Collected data
____

Lemma roots_ok i e : opened i e -> rooted e = ∅ ->
  wp (roots e) (ends (fun e' => opened i e' /\ exists D, root_chain i e' D /\ root_facts i (e_action e') D)).
Proof.
  intros Ho Hr. unfold roots. eapply ends_then.
  { apply (roots_loop_ok i); [done|by rewrite Hr; apply map_Forall_empty| |].
    - apply Forall_forall. intros it. by apply (root_items_pres i).
    - apply (bool_decide_unpack _). vm_compute. exact I. }
  intros e1 (Ho1 & Hm1 & Hit & Hk & Hpr). pose proof (op_pres _ _ Ho1) as Hp1.
  wp_step. rename v into sv, H0 into Hsv.
  assert (rooted e1 !! "agent_successor"%string = None) as Hns.
  { rewrite Hk; [by rewrite Hr|]. apply (bool_decide_unpack _). vm_compute. exact I. }
  apply (ends_then _ _ (fun e2 => opened i e2 /\ map_Forall (fun _ c => tenant_typed c) (rooted e2)
           /\ exists D, root_chain i e2 D)).
  { destruct (bytes_ sv) as [raw|] eqn:Eraw.
    - assert (sv = CBytes raw) as -> by (destruct sv; simplify_eq/=; done).
      eapply (wp_root_item i e1 "agent_successor" AGENT_SUCCESSOR (CBytes raw));
        [done|by eexists|done| |pose proof (op_vector _ _ Ho1); wp_step].
      intros c s <- Hs. apply ends_proceed. split_and!.
      + eapply opened_keep; [exact Ho1|..]; try done. apply Ho1.
      + cbn. apply map_Forall_insert_2; [|done]. eapply (root_item_tenant _ _ _ AGENT_SUCCESSOR); [by eexists|exact Hs].
      + apply collect_roots; [|left; by exists s]. intros it Hin. destruct (Hit it Hin) as [s' Hs'].
        exists s'. eapply root_item_keep; [exact Hs'|done|]. cbn. rewrite lookup_insert_ne; [done|].
        intros E. by apply (root_items_successor it).
    - apply ends_proceed. split_and!; [done|done|]. apply collect_roots; auto. }
  intros e2 (Ho2 & Hm2 & D & HD).
  apply wp_bind. eapply wp_rooted_doc; [apply HD|]. pose proof (ri_typed _ _ _ _ _ (rc_delegation _ _ _ HD)) as Hdt.
  pose proof (root_item_rooted _ _ _ ROOT_DELEGATION _ ltac:(by eexists) (rc_delegation _ _ _ HD)) as Hdr.
  apply wp_bind. eapply wp_mono; [by apply substitution_ok|]. intros [] Hsub; [pose proof (op_vector _ _ Ho2); wp_step|].
  specialize (Hsub eq_refl). pose proof (op_action_doc _ _ Ho2) as Ha.
  apply wp_bind. eapply wp_agent_at; [exact Ha|reflexivity|]. intros av actor Hav Hap Hat.
  pose proof (op_vector _ _ Ho2) as Hv.
  check ltac:(by eapply holds_same_typed). check ltac:(apply holds_current_at; present).
  apply ends_proceed. split; [by apply opened_verified|]. exists D. split.
  - by eapply root_chain_keep.
  - rewrite (op_input _ _ Ho2) in Hb0. constructor; [|exists actor; split; [by exists av|done]|exact Hb0].
    rewrite Forall_forall in Hsub.
    assert (forall name schema s, root_item i e2 name schema s -> one_tenant s (delegation D)) as Hone.
    { intros name schema s Hs. destruct (Hsub (st_cwt s)) as (doc & Hp & H1 & H2).
      - apply btree_values_mem. exists name. apply Hs.
      - rewrite (ri_plain _ _ _ _ _ Hs) in Hp. injection Hp as <-. by split. }
    destruct HD. repeat (apply List.Forall_cons; [eapply Hone; eassumption|]).
    destruct (successor D); cbn; [repeat constructor; eapply Hone; eassumption|apply List.Forall_nil].
Qed.
(* ===== verification/AssuranceChain.v ===== *)
(** * AssuranceChain: the last stages and the whole evaluation (b28.rs)

    The proofs of authority state, the exact action and the transcript, as in
    [AssuranceSpec]; then the stages composed into the two statements about an exchange:
    no input makes the verifier panic or claim more than it evaluates, and
    DURABLE_REPLAY_REQUIRED is reached only with the whole chain of authority. *)
From S2P Require Import Prelude Hash Merkle Text Json Jcs Utc Dsse CborWire Exec Cwt CwtTypes.
From S2P Require Import Bundle.
From S2P Require Import Counterparty AdminProof Assurance AssuranceSpec.

#[local] Arguments mark : simpl never.
#[local] Arguments initial_vector : simpl never.

(** One condition of a list, with the fact it checks. *)
Ltac fact :=
  lazymatch goal with
  | |- holds (digest_is _ _ _) _ => apply holds_digest_is; present
  | |- holds (same _ _ _ _) _ => eapply holds_same_typed; [eassumption|eassumption|reflexivity|reflexivity]
  | |- holds (current_at _ _ _ _) _ => apply holds_current_at; present
  | |- holds (Done _) _ => apply holds_done
  end.

Section Chain.
Context {H : Hash} {SD : Serde} {B : Base64} {ED : Ed25519} {CA : CiboriumAt} {PC : P256}.

(** ** The proofs of authority state *)

Lemma authority_objects_named (D : RootChain) (A : AgentChain) raw I (v : cbor) (proofs : Doc) :
  document v None STATE_PROOFS = Some proofs ->
  Forall (fun o => is_Some (proofs !! o_name o)) (authority_objects D A raw I).
Proof.
  intros Hd. unfold authority_objects.
  repeat (apply List.Forall_cons; [cbn [o_name state_object]; eapply document_has; [exact Hd|reflexivity]|]).
  apply List.Forall_nil.
Qed.

Lemma authority_proofs_ok i e D A raw value sel : held i e D A -> selection e = Some value -> selection_raw e = raw ->
  plain value = Some sel -> fields_typed sel (schema_fields ADMIN_SELECTION) ->
  wp (authority_proofs e) (ends (fun e' => held i e' D A /\ e' = verified e ["fresh_status"%string]
    /\ proof_facts (pres e) D A sel raw (head_root e))).
Proof.
  intros Hh Hs Hraw Hp Ht. pose proof Hh as [Ho HD HA]. pose proof (op_vector _ _ Ho) as Hv. unfold authority_proofs.
  apply wp_bind. eapply wp_mono; [by eapply state_objects_ok|]. intros objects (I & HI & ->).
  destruct (state_proofs_below _ _ Ho) as (pv & proofs & Hpv & _ & Hdoc).
  apply wp_bind. unfold inner_doc, at_ at 1. rewrite Hpv. apply wp_bind, wp_done. rewrite (document_plain _ _ _ _ Hdoc).
  apply wp_done, wp_bind. eapply wp_mono; [by eapply objects_loop_ok, authority_objects_named|]. cbn beta.
  intros [name|] Hobjects; [wp_step|].
  apply wp_bind. eapply wp_credential_doc; [exact HA|]. apply wp_bind.
  eapply wp_mono; [apply (successor_error_ok i e D A proofs (id_agent I)); [done|present..|apply HI]|].
  cbn beta. intros [reason|] [Hne Hsucc]; [apply ends_stop; [done|auto|by apply Hne]|]. specialize (Hsucc eq_refl).
  pose proof (ri_typed _ _ _ _ _ (rc_consumption _ _ _ HD)) as Hct.
  apply wp_bind. eapply wp_rooted_doc; [apply HD|]. wp_step.
  apply wp_bind. eapply wp_bytes32_at; [exact Hct|in_table|]. intros binding Hb _. wp_step.
  check ltac:(apply verify_counter_head_ok). destruct Hb0 as (version & digest & Hmin & Hproven).
  apply ends_proceed. split_and!; [by apply held_verified|done|]. constructor. exists pv, proofs, I. split_and!; eauto 10.
Qed.

(** ** The exact action *)

(** The grant the delegation's authority gave for this action, and its ceiling. *)
Record grant_facts (i : InputContext) (action deleg grnt : Doc) (scope : bytes) : Prop := {
  tf_delegation : equal_names grnt ["tenant"; "organisation_root"]%string deleg
    /\ equal_members grnt "authority_delegation_id" deleg "delegation_id";
  tf_parties : exists actor recipient, agent_member action "actor" actor /\ agent_member action "recipient" recipient
    /\ equal_members grnt "actor_birthtag" actor "birthtag"
    /\ equal_members grnt "recipient_organisation_root" recipient "organisation_root";
  tf_action : equal_names grnt ["operation"; "unit"; "grant_id"; "grant_version"]%string action;
  tf_scope : action_scope_digest action = Done (Some scope) /\ grnt !! "action_scope_digest"%string = Some (CBytes scope);
  tf_live : current_member grnt "valid_from" "valid_to" (i_now i) /\ current_member grnt "window_start" "window_end" (i_now i);
  tf_ceiling : exists value ceiling, action !! "value"%string = Some value /\ grnt !! "ceiling"%string = Some ceiling
    /\ decimal_at_most value ceiling = true;
}.
(** The action authority reserved exactly this action for this challenge. *)
Record reservation_facts (i : InputContext) (action deleg asa_ : Doc) (action_digest challenge_digest : bytes) : Prop := {
  vf_delegation : equal_names asa_ ["organisation_root"; "tenant"]%string deleg
    /\ equal_members asa_ "authority_delegation_id" deleg "delegation_id";
  vf_action : equal_names asa_ ["asa_id"; "grant_id"; "grant_version"; "expires_at"]%string action;
  vf_digests : asa_ !! "action_digest"%string = Some (CBytes action_digest)
    /\ asa_ !! "challenge_digest"%string = Some (CBytes challenge_digest);
  vf_live : current_member asa_ "issued_at" "expires_at" (i_now i);
}.

Lemma grant_checks_ok i (action deleg grnt actor recipient : Doc) scope :
  fields_typed action action_fields -> fields_typed deleg (schema_fields ROOT_DELEGATION) ->
  fields_typed grnt (schema_fields GRANT) -> agent_member action "actor" actor -> agent_member action "recipient" recipient ->
  action_scope_digest action = Done (Some scope) ->
  holds (grant_checks grnt deleg actor recipient action scope (i_now i)) (grant_facts i action deleg grnt scope).
Proof.
  intros H1 H2 H3 Ha Hr Hs. pose proof Ha as (_ & _ & _ & Hat). pose proof Hr as (_ & _ & _ & Hrt).
  unfold grant_checks. eapply holds_mono.
  - do 12 (apply holds_all_cons; [fact|]). apply holds_all_cons; [|apply holds_all_nil].
    apply holds_at; [present|]. intros v Hv. apply holds_at; [present|]. intros w Hw.
    instantiate (1 := exists value ceiling, action !! "value"%string = Some value
      /\ grnt !! "ceiling"%string = Some ceiling /\ decimal_at_most value ceiling = true).
    fact. eauto.
  - intros Hh. decompose [and] Hh. constructor;
      [split; [by repeat constructor|done]|by exists actor, recipient|by repeat constructor|by split|by split|done].
Qed.
Lemma asa_checks_ok i (action deleg asa_ : Doc) ad cd : fields_typed action action_fields ->
  fields_typed deleg (schema_fields ROOT_DELEGATION) -> fields_typed asa_ (schema_fields ASA) ->
  holds (asa_checks asa_ deleg action ad cd (i_now i)) (reservation_facts i action deleg asa_ ad cd).
Proof.
  intros H1 H2 H3. unfold asa_checks. eapply holds_mono.
  - do 10 (apply holds_all_cons; [fact|]). apply holds_all_nil.
  - intros Hh. decompose [and] Hh. constructor; [split; [by repeat constructor|done]|by repeat constructor|done|done].
Qed.

Lemma action_scope_ok i e : opened i e -> exists scope, action_scope_digest (e_action e) = Done (Some scope).
Proof.
  intros Ho. destruct (op_action _ _ Ho) as (v & _ & Hp & Hc). apply named_digest_ok.
  - apply Forall_forall. intros name Hin.
    assert (forallb (fun name => is_some (field_test action_fields name)) ACTION_SCOPE_FIELDS = true) as Ha by reflexivity.
    rewrite forallb_forall in Ha.
    destruct (field_present _ _ name (op_action_doc _ _ Ho)) as [w Hw]; [by apply Ha, list_elem_of_In|].
    exists w. split; [done|]. by eapply member_below.
  - apply (bool_decide_unpack _). vm_compute. exact I.
Qed.

(** The digests a presentation binds: of the action, of the challenge's core. *)
Definition action_digest_of (e : Evaluation) : bytes := core_digest (action_bytes e).
Definition challenge_digest_of (e : Evaluation) : bytes := core_digest (core_bytes (e_challenge e)).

____

GOAL OF THE EXERCISE >> Show each line of the records above containing "AssuranceChain".

SOLUTION FOR THIS TASK >>
(* ===== verification/AssuranceChain.v ===== *)
(** * AssuranceChain: the last stages and the whole evaluation (b28.rs)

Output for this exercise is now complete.